Monday 3 January 2011

On Route 66 - Steinbeck's Mother Road

Welcome
This trip is about driving Route 66 from Chicago to Santa Monica. Its more about its history, the great movement of people Westwards, particularly during the 1930’s, rather than the drive, mind you that is something in itself. Part of that history is the “Grapes of Wrath”, the “Dustbowl” and how the route became to be imbedded in American Folklore.

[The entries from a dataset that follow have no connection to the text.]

Lemma startup_panic_is_sanitised_witness :
  rt_new (mkOptions None 0) = Panics (PString demo_panic_text) /\
  new_sync (mkOptions None 0)
    = Some (Err (Error.Runtime (trim (split_first stack_backtrace demo_panic_text)))).
Proof.
  split; [reflexivity|].
  apply (startup_panic_is_sanitised (mkOptions None 0) (PString demo_panic_text)).
  reflexivity.
Defined.

(* ================================================================== *)
(** * Further properties of the worker and the utilities *)

Section ExtraHelpers.
Context {R : Type} `{Runtime R}.

(** On a worker with nothing queued and nothing unread, a query other than
    [Stop] is answered by one run of [handle_query]; an engine panic ends
    the thread and the call returns the channel's closed error. *)
Lemma idle_send_and_await (ad : Adapter (R:=R)) (q : Query.t) (st : RtState) :
  ad = sync_adapter \/ ad = async_adapter ->
  is_stop q = false ->
  send_and_await ad q (mkSys [] [] (TRunning st)) =
  match handle_query q st with
  | Returns (st', r) => Some (Ok r, mkSys [] [] (TRunning st'))
  | Panics p => Some (Err (Error.Runtime (ad_recv_closed ad)), mkSys [] [] (TPanicked p))
  end.
Proof.
  intros Had Hs.
  unfold send_and_await, send, receive, settle. cbn [thread_alive thr q_buf r_buf app].
  destruct Had as [->| ->]; cbn [ad_thread sync_adapter async_adapter].
  - rewrite thread_sync_cons by exact Hs.
    destruct (handle_query q st) as [[st' r]|p]; reflexivity.
  - cbn [thread_async].
    destruct (handle_query q st) as [[st' r]|p]; reflexivity.
Qed.

(** With [Stop] at the end of the queue, the blocking loop never ends up
    waiting for a query. *)
Lemma thread_sync_stop_last (st : RtState) (qs : list Query.t) (alive open : bool) :
  lr_end (thread_sync st (qs ++ [Query.Stop]) alive open) <> Waiting.
Proof.
  revert st. induction qs as [|q qs IH]; intros st.
  - cbn. destruct open; discriminate.
  - destruct (is_stop q) eqn:Hs.
    + destruct q; try discriminate Hs. cbn. destruct open; discriminate.
    + rewrite <- app_comm_cons, thread_sync_cons by exact Hs.
      destruct (handle_query q st) as [[st' r]|p]; [|discriminate].
      destruct open; [apply IH|discriminate].
Qed.

End ExtraHelpers.

Lemma split_first_without_marker (pat s : string) :
  contains pat s = false -> split_first pat s = s.
Proof.
  induction s as [|c s IH]; [reflexivity|].
  cbn [contains]. intros Hc. apply orb_false_iff in Hc as [Hp Hc].
  cbn [split_first]. rewrite Hp, (IH Hc). reflexivity.
Qed.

"Grapes of Wrath” the novel by Noble Prize winner John Steinbeck, traces the flood of dirt poor people from the dust bowl of Oklahoma to the promised land of California during the great depression years. It was a bitter sweet journey and California was more hell than heaven for those that made it. Go read the book.

IMG_0002

The flood of people largely followed the roads that became known as Route 66. Steinbeck wrote. "highway 66 is the main migrant road. 66- the long concrete path across the country, waving gently up and down on the map, from Mississippi to Bakersfield - over the red lands and the grey lands, twisting up into the mountains, crossing the divide and down into the bright and terrible desert, and across the desert to the mountains again, into the rich California Valleys".
Route 66 runs from Lake Michigan to the Pacific Coast. Why has it become iconic? It seems it is more about the movement of people, the quest for people of the mid-west to find a better life out west, it was a massive migration, the first during the Great Depression, and then again after the second World War, when many service men and women returned from the war and landed in California. Many chose to drive home and determined to return to California and new beginnings.